→ **WHAT THIS TASK INVOLVES**: For the records that follow, please set down exactly the lines between the one holding "recentBounded e ->" and the one holding "rewrite processLines_produced. simpl.", inclusive, and only those.

→ **Excerpts from a dataset**:
────────────────────
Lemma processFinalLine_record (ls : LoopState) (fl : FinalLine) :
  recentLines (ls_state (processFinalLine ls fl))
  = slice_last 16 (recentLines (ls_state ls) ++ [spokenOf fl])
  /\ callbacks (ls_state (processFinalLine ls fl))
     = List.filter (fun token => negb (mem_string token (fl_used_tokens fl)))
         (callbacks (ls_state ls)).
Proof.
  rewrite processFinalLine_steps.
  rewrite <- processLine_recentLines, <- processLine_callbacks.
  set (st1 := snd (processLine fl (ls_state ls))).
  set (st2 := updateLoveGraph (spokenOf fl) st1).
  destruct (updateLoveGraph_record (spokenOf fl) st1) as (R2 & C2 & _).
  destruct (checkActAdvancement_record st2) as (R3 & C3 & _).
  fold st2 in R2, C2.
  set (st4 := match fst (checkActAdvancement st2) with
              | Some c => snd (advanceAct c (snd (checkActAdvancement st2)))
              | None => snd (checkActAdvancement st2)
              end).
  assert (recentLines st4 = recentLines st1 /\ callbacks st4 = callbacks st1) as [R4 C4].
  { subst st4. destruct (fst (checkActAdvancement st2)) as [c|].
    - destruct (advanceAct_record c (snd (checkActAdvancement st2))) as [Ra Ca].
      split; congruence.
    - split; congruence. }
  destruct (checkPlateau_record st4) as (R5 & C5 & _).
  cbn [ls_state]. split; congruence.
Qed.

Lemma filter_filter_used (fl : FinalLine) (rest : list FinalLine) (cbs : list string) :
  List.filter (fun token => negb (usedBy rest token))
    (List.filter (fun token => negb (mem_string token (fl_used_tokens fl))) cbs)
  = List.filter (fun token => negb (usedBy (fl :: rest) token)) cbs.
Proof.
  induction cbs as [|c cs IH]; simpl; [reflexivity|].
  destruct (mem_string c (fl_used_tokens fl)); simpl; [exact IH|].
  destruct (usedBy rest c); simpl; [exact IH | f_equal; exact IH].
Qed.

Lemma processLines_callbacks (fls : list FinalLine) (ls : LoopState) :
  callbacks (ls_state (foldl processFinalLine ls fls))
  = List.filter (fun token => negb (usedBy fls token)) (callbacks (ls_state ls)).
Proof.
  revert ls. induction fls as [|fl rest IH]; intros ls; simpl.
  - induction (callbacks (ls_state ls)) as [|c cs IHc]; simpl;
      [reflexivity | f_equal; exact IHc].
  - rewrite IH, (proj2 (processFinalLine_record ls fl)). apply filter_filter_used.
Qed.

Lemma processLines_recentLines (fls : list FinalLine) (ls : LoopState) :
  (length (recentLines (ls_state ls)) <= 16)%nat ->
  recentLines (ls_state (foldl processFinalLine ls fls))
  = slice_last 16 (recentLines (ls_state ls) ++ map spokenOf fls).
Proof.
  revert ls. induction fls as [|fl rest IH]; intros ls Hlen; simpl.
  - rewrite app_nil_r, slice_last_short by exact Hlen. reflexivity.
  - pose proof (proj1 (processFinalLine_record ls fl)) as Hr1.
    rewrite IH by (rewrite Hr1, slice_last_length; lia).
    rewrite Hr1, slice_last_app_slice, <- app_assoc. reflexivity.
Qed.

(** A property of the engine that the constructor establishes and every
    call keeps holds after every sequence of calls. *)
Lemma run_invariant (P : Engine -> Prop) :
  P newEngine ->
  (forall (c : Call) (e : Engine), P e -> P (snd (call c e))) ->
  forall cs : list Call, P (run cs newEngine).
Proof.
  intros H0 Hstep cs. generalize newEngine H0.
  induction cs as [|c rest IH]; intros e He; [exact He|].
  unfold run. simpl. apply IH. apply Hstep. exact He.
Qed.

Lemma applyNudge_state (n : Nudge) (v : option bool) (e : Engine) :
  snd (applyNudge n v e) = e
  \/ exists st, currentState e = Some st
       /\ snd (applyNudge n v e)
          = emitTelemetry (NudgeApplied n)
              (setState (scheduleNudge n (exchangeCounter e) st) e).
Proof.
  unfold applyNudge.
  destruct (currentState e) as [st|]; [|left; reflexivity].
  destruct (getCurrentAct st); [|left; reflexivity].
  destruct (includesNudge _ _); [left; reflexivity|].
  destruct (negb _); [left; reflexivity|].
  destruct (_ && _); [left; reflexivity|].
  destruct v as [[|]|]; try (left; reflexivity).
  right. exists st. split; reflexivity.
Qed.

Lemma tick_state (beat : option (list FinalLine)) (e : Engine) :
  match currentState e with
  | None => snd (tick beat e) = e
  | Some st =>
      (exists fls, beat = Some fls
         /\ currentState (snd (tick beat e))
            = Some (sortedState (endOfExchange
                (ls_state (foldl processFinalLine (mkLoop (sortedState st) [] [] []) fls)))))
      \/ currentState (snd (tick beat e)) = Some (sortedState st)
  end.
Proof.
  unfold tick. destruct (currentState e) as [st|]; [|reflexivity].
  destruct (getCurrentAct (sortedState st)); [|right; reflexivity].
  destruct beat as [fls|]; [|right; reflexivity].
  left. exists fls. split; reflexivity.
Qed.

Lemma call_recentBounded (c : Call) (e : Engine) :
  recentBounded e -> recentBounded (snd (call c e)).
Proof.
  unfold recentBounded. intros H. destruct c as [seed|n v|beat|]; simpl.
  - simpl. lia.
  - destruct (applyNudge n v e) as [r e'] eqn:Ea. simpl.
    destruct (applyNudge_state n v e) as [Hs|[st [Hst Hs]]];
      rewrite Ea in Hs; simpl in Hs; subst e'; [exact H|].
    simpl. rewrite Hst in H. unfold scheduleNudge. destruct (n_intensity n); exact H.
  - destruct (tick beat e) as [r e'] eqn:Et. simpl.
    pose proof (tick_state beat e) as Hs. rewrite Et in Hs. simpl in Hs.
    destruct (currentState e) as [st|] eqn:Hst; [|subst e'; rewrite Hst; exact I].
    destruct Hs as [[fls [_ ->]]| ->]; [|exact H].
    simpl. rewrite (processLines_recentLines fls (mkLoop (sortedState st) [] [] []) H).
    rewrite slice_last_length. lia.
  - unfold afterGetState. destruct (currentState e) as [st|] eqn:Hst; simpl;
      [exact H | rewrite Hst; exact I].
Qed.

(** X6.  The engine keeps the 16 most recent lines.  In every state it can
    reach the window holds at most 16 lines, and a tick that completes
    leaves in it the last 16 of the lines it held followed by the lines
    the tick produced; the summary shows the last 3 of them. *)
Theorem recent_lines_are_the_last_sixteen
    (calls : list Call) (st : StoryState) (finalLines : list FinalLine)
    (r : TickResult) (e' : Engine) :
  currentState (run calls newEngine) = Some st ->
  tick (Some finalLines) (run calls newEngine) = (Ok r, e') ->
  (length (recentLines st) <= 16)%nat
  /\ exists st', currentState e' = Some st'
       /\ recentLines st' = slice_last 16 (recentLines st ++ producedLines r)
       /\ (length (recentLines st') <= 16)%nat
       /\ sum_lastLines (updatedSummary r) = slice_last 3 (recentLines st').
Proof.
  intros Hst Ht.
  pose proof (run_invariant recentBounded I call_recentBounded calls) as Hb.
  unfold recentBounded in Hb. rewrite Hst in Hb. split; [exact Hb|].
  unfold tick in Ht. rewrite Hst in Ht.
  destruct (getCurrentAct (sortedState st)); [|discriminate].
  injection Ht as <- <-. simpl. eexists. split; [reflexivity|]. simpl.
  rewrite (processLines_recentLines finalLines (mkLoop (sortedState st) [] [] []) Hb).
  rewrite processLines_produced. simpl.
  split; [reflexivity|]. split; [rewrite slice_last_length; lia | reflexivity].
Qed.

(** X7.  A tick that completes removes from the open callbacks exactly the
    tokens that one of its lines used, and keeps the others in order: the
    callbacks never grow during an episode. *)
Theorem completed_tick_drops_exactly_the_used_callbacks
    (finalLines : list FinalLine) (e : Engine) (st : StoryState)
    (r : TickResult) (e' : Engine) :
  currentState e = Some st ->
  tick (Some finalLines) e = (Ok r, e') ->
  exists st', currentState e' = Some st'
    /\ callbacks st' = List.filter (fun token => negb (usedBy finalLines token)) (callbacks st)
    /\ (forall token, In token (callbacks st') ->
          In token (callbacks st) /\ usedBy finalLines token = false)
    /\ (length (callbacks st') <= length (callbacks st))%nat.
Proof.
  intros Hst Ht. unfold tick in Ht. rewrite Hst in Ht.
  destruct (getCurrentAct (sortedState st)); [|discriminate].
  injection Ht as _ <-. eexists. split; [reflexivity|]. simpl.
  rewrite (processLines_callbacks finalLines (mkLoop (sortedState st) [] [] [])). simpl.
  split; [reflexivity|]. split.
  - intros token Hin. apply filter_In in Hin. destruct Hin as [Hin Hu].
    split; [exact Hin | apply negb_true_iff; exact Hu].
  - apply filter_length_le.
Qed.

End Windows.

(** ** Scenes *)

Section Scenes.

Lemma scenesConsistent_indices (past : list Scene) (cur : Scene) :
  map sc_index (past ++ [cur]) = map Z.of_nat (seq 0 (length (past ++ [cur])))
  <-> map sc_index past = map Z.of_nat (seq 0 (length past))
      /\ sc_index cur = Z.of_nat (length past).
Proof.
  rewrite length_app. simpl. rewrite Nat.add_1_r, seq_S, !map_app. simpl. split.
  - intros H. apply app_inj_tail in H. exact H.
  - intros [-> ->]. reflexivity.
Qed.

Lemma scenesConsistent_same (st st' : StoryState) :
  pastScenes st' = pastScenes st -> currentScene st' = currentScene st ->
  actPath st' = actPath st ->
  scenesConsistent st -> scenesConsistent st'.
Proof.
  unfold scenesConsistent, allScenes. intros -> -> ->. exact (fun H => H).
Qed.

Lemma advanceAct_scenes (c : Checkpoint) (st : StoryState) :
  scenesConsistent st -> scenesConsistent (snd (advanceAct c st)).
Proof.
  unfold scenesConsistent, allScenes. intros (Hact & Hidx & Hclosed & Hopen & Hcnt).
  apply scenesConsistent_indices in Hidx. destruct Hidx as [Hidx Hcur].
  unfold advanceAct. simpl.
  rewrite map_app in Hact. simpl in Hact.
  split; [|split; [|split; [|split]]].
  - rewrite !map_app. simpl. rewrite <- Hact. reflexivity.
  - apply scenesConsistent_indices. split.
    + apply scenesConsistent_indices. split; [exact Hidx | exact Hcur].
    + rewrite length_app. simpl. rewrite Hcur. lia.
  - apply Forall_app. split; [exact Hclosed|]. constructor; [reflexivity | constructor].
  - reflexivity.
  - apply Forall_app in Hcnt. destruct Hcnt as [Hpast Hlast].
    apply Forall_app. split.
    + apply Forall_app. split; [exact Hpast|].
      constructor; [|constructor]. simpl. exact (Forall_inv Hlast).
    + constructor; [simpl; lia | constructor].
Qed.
────────────────────
→ **SOLUTION TO THE EXERCISE**:
  recentBounded e -> recentBounded (snd (call c e)).
Proof.
  unfold recentBounded. intros H. destruct c as [seed|n v|beat|]; simpl.
  - simpl. lia.
  - destruct (applyNudge n v e) as [r e'] eqn:Ea. simpl.
    destruct (applyNudge_state n v e) as [Hs|[st [Hst Hs]]];
      rewrite Ea in Hs; simpl in Hs; subst e'; [exact H|].
    simpl. rewrite Hst in H. unfold scheduleNudge. destruct (n_intensity n); exact H.
  - destruct (tick beat e) as [r e'] eqn:Et. simpl.
    pose proof (tick_state beat e) as Hs. rewrite Et in Hs. simpl in Hs.
    destruct (currentState e) as [st|] eqn:Hst; [|subst e'; rewrite Hst; exact I].
    destruct Hs as [[fls [_ ->]]| ->]; [|exact H].
    simpl. rewrite (processLines_recentLines fls (mkLoop (sortedState st) [] [] []) H).
    rewrite slice_last_length. lia.
  - unfold afterGetState. destruct (currentState e) as [st|] eqn:Hst; simpl;
      [exact H | rewrite Hst; exact I].
Qed.

(** X6.  The engine keeps the 16 most recent lines.  In every state it can
    reach the window holds at most 16 lines, and a tick that completes
    leaves in it the last 16 of the lines it held followed by the lines
    the tick produced; the summary shows the last 3 of them. *)
Theorem recent_lines_are_the_last_sixteen
    (calls : list Call) (st : StoryState) (finalLines : list FinalLine)
    (r : TickResult) (e' : Engine) :
  currentState (run calls newEngine) = Some st ->
  tick (Some finalLines) (run calls newEngine) = (Ok r, e') ->
  (length (recentLines st) <= 16)%nat
  /\ exists st', currentState e' = Some st'
       /\ recentLines st' = slice_last 16 (recentLines st ++ producedLines r)
       /\ (length (recentLines st') <= 16)%nat
       /\ sum_lastLines (updatedSummary r) = slice_last 3 (recentLines st').
Proof.
  intros Hst Ht.
  pose proof (run_invariant recentBounded I call_recentBounded calls) as Hb.
  unfold recentBounded in Hb. rewrite Hst in Hb. split; [exact Hb|].
  unfold tick in Ht. rewrite Hst in Ht.
  destruct (getCurrentAct (sortedState st)); [|discriminate].
  injection Ht as <- <-. simpl. eexists. split; [reflexivity|]. simpl.
  rewrite (processLines_recentLines finalLines (mkLoop (sortedState st) [] [] []) Hb).
  rewrite processLines_produced. simpl.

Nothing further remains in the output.